Dataset entries
....

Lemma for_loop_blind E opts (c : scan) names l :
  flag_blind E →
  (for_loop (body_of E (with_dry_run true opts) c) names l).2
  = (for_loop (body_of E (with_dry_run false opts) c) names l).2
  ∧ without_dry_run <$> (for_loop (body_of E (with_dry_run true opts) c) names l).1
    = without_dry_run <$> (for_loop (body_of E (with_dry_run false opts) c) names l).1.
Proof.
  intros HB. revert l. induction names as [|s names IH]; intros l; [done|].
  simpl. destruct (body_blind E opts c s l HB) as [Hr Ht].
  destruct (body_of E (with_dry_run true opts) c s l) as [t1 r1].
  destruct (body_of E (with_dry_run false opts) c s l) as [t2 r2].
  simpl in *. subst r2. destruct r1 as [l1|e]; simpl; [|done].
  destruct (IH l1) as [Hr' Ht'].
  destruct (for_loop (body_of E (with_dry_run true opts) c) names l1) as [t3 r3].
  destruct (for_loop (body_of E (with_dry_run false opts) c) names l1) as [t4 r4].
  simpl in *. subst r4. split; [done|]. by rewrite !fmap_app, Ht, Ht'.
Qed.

....

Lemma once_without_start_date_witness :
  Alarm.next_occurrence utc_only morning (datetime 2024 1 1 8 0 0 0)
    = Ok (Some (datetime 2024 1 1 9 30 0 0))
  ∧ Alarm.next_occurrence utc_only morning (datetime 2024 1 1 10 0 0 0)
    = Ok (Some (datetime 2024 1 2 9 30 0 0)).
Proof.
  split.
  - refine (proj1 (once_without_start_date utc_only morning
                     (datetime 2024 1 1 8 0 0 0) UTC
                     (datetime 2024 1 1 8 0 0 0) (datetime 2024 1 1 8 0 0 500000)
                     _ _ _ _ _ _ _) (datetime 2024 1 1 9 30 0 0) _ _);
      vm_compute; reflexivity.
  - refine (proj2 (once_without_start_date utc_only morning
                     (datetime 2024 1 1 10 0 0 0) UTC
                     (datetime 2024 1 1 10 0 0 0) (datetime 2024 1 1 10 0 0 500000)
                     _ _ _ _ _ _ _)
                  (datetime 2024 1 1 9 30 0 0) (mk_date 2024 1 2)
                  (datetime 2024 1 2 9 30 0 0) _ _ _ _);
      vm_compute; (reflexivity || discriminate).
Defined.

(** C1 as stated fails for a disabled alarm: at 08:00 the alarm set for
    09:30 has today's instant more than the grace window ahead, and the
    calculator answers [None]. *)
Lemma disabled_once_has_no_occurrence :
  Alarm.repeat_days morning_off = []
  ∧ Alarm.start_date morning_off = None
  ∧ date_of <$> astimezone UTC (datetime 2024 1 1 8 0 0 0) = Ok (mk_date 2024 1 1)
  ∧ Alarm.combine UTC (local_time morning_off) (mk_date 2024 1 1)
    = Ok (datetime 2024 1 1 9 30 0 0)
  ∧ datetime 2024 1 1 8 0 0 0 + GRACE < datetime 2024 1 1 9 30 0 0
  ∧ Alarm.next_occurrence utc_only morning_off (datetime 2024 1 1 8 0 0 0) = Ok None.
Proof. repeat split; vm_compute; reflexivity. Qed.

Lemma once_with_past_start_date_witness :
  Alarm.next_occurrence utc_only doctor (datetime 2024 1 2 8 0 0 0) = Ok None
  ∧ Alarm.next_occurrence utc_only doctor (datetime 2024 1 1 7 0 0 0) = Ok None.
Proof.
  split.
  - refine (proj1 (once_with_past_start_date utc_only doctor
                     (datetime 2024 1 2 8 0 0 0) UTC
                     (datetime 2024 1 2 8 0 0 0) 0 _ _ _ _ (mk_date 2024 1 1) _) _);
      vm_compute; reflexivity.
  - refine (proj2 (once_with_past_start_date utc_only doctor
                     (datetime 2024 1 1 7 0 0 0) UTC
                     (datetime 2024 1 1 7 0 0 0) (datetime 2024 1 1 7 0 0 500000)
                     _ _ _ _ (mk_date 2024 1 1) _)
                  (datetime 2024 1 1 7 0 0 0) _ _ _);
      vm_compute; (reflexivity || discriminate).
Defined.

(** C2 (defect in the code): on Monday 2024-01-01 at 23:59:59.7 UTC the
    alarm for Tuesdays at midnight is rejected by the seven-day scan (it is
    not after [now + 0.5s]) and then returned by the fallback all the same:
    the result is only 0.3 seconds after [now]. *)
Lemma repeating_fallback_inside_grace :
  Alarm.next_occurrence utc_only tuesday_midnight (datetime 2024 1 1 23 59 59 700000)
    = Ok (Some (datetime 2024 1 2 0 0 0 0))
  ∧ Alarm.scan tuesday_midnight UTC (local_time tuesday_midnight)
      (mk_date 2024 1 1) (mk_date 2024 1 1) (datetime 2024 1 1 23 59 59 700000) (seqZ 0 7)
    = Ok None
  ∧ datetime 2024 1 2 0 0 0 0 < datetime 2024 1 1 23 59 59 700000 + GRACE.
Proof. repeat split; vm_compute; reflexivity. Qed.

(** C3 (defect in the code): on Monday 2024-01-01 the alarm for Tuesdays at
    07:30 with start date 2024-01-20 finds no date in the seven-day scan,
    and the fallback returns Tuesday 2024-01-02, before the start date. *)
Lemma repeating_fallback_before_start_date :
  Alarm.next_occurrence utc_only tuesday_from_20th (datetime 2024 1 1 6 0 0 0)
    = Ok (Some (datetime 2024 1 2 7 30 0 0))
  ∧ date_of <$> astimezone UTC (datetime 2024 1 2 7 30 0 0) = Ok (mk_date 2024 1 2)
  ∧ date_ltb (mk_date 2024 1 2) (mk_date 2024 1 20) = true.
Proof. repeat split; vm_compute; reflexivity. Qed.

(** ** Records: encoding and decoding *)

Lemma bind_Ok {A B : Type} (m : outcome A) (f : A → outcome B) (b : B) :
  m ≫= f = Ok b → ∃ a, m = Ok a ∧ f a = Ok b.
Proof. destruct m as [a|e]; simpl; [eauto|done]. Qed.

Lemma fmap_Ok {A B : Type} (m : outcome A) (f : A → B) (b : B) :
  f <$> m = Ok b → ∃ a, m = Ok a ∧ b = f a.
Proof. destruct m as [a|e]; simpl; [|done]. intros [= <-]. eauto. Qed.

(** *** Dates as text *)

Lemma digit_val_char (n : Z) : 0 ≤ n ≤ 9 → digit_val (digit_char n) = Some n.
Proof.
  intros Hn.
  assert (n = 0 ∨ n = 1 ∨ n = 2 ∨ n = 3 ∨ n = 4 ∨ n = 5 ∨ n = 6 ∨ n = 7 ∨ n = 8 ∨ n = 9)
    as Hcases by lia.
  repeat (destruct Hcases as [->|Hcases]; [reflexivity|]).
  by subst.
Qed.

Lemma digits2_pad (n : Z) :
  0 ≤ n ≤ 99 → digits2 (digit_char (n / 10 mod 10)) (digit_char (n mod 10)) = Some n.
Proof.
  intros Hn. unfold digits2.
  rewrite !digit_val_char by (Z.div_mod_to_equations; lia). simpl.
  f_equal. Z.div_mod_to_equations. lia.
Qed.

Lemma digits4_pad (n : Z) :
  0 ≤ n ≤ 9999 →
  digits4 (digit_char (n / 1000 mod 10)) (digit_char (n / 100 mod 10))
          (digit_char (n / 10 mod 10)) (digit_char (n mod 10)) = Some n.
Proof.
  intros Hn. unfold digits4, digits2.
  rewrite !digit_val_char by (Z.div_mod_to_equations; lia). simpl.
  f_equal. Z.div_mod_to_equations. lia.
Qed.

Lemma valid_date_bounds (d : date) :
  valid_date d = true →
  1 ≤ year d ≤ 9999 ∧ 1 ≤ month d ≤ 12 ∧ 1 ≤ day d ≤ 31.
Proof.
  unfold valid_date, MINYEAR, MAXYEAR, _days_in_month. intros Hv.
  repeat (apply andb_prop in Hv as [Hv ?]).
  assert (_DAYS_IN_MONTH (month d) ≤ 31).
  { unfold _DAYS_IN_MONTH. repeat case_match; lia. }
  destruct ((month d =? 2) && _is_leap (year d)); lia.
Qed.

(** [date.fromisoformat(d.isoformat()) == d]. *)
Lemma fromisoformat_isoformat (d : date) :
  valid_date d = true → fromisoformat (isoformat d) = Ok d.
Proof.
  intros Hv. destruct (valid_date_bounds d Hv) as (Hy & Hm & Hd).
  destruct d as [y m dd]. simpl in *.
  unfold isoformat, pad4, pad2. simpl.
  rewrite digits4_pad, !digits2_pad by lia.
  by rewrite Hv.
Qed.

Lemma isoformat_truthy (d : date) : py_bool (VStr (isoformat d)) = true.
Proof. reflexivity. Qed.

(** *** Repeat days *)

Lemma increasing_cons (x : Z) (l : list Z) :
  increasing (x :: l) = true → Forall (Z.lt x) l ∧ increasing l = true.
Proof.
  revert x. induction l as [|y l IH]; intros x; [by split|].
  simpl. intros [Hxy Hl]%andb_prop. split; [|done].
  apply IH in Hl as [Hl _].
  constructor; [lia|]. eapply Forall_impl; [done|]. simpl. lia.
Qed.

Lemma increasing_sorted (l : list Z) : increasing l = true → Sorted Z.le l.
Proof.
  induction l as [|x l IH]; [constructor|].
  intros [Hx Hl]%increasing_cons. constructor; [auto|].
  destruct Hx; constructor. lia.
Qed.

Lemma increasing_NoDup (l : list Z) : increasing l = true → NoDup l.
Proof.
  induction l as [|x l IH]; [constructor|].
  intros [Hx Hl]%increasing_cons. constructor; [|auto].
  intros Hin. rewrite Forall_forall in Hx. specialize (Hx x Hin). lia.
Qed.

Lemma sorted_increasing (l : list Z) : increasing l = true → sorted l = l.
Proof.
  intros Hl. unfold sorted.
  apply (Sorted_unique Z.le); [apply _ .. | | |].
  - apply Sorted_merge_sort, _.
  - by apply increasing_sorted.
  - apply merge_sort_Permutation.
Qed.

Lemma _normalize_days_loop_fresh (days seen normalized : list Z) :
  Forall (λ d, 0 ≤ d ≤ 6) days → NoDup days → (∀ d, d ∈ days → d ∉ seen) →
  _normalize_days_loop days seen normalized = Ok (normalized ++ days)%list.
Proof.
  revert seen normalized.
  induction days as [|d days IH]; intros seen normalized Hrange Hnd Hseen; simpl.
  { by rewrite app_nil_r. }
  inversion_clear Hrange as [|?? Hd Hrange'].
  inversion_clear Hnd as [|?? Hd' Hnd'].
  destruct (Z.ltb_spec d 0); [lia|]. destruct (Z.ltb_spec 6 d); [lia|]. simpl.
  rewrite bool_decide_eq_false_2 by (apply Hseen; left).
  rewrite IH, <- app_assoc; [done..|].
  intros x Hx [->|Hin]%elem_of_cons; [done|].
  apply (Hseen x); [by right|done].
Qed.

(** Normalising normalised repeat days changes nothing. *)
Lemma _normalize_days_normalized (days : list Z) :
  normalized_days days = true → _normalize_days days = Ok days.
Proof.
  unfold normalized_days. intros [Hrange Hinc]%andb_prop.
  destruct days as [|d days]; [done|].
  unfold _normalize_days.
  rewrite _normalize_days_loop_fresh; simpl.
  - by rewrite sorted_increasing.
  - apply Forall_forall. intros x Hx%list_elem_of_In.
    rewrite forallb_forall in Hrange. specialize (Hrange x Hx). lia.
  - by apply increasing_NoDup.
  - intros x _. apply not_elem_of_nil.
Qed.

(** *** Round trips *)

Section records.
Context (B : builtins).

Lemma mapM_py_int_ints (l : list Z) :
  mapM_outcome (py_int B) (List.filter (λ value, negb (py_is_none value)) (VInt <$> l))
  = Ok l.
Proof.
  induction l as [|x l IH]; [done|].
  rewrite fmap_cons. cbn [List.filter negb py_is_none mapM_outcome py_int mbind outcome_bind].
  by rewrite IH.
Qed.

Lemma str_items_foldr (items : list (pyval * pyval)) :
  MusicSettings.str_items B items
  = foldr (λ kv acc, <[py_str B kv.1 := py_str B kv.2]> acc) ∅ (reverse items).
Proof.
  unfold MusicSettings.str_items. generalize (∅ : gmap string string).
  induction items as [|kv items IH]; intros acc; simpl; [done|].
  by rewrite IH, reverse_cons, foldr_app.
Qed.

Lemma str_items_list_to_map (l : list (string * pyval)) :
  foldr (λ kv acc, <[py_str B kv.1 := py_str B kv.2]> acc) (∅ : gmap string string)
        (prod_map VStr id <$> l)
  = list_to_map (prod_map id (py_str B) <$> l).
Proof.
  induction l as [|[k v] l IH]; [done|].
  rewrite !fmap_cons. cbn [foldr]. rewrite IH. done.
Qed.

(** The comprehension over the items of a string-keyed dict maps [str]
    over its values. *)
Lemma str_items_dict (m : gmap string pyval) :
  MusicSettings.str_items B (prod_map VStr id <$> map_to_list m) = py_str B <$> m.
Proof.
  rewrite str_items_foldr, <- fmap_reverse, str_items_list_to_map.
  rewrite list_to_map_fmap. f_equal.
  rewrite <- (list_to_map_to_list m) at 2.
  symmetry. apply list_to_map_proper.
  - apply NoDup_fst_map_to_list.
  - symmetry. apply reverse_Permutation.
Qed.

....

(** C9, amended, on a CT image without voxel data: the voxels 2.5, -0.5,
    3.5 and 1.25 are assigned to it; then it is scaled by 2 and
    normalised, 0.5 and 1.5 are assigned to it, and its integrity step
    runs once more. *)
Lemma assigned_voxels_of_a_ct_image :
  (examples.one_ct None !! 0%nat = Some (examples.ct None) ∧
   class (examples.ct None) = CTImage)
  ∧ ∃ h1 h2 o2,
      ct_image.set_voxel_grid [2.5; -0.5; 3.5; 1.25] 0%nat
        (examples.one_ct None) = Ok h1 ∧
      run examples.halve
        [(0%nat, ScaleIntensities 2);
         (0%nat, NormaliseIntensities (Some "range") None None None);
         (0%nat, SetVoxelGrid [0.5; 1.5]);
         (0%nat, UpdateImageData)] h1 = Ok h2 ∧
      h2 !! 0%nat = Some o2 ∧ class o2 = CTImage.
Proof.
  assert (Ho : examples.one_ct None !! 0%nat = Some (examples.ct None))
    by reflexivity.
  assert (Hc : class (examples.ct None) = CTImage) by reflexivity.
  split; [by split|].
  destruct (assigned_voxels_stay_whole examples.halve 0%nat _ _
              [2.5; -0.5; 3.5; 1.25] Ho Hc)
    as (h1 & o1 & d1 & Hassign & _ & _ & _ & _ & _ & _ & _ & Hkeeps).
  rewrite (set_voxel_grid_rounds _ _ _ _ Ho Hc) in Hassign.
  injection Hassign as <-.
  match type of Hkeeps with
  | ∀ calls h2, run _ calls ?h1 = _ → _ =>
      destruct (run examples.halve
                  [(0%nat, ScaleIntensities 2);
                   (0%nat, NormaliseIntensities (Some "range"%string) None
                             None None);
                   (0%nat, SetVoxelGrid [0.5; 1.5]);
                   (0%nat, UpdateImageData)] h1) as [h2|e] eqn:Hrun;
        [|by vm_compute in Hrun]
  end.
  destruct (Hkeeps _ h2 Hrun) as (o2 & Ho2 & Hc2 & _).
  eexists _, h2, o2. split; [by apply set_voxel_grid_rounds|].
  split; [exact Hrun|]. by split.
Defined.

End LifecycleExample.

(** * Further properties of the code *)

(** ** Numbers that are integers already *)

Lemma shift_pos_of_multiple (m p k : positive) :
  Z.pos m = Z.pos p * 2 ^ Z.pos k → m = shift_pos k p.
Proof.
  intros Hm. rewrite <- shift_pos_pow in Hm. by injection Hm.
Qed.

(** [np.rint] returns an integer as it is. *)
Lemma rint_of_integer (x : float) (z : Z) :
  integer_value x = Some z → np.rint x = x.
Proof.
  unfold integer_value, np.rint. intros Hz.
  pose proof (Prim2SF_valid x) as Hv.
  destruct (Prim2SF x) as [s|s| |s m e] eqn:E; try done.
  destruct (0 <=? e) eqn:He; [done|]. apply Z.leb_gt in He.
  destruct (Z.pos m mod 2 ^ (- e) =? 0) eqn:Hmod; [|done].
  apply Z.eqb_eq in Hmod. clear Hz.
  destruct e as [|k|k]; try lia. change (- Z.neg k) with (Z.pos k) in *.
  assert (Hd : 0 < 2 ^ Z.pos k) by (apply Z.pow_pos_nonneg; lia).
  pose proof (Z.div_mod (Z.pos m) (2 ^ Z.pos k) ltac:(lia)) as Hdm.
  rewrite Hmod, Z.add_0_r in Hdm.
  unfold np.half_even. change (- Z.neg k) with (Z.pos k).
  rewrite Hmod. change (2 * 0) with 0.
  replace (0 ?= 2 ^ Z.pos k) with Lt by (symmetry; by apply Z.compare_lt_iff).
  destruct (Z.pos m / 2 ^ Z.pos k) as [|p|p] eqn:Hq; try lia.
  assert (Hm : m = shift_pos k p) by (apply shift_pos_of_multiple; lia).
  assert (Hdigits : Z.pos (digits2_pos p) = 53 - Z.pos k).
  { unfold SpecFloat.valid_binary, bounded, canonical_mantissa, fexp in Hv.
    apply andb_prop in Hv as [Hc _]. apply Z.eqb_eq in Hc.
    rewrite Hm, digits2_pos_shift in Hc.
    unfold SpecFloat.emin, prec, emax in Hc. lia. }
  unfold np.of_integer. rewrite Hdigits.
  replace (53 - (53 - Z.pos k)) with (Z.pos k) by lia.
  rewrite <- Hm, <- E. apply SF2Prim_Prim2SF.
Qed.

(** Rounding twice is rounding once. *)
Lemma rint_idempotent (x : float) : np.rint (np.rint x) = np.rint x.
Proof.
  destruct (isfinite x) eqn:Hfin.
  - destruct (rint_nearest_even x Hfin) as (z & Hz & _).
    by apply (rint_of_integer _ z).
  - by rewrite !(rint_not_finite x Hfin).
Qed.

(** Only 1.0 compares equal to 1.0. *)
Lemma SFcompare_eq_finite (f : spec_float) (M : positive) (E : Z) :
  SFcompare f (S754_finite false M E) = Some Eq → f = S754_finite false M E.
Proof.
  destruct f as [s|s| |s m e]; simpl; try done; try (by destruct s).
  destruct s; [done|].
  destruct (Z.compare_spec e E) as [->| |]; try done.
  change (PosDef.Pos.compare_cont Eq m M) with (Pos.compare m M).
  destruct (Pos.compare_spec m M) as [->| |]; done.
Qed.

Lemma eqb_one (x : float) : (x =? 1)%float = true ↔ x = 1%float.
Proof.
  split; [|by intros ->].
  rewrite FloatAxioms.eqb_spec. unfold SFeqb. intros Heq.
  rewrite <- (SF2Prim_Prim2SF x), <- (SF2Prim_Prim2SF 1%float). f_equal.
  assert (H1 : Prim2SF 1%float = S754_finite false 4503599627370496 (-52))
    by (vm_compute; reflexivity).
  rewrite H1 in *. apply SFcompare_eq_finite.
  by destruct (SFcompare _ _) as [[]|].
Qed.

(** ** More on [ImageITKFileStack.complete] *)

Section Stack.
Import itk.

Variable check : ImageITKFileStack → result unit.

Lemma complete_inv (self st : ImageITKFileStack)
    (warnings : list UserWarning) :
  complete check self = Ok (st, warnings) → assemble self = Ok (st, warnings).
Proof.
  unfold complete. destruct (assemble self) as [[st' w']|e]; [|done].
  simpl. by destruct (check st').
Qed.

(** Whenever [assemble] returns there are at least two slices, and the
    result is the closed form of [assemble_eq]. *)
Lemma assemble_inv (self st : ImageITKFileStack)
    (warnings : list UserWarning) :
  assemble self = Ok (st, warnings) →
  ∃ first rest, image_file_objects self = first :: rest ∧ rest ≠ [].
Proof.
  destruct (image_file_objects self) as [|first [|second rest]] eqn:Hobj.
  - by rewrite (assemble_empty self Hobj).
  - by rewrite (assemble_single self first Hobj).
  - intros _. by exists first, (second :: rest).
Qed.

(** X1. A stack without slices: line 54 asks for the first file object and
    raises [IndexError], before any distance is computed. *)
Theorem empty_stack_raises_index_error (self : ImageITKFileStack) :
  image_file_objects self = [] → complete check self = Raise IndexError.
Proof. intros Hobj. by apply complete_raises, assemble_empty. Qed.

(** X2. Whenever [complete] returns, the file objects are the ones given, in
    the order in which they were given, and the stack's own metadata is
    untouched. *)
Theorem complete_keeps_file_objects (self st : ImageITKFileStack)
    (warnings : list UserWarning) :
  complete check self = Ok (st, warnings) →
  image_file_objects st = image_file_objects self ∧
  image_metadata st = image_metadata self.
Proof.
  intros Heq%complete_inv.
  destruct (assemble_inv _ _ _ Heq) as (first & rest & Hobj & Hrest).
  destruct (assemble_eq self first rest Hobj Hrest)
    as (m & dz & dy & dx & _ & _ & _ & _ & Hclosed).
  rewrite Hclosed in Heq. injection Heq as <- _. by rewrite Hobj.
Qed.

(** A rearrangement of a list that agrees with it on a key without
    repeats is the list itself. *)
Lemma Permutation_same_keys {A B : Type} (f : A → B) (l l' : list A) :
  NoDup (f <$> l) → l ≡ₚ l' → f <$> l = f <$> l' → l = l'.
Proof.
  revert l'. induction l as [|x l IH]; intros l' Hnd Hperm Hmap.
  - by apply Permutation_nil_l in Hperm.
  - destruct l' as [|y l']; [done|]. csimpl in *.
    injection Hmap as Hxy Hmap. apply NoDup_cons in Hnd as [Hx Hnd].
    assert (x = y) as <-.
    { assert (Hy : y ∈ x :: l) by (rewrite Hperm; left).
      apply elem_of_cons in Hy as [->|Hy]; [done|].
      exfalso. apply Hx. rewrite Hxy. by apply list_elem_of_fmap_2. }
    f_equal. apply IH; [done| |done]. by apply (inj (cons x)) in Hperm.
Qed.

....

**Exercise directions:** Starting with the line that holds "(** Normalising normalised" and ending with the line that holds "unfold normalized_days. intros", retype every line in the data above exactly, and nothing else.

**Task answer:**
(** Normalising normalised repeat days changes nothing. *)
Lemma _normalize_days_normalized (days : list Z) :
  normalized_days days = true → _normalize_days days = Ok days.
Proof.
  unfold normalized_days. intros [Hrange Hinc]%andb_prop.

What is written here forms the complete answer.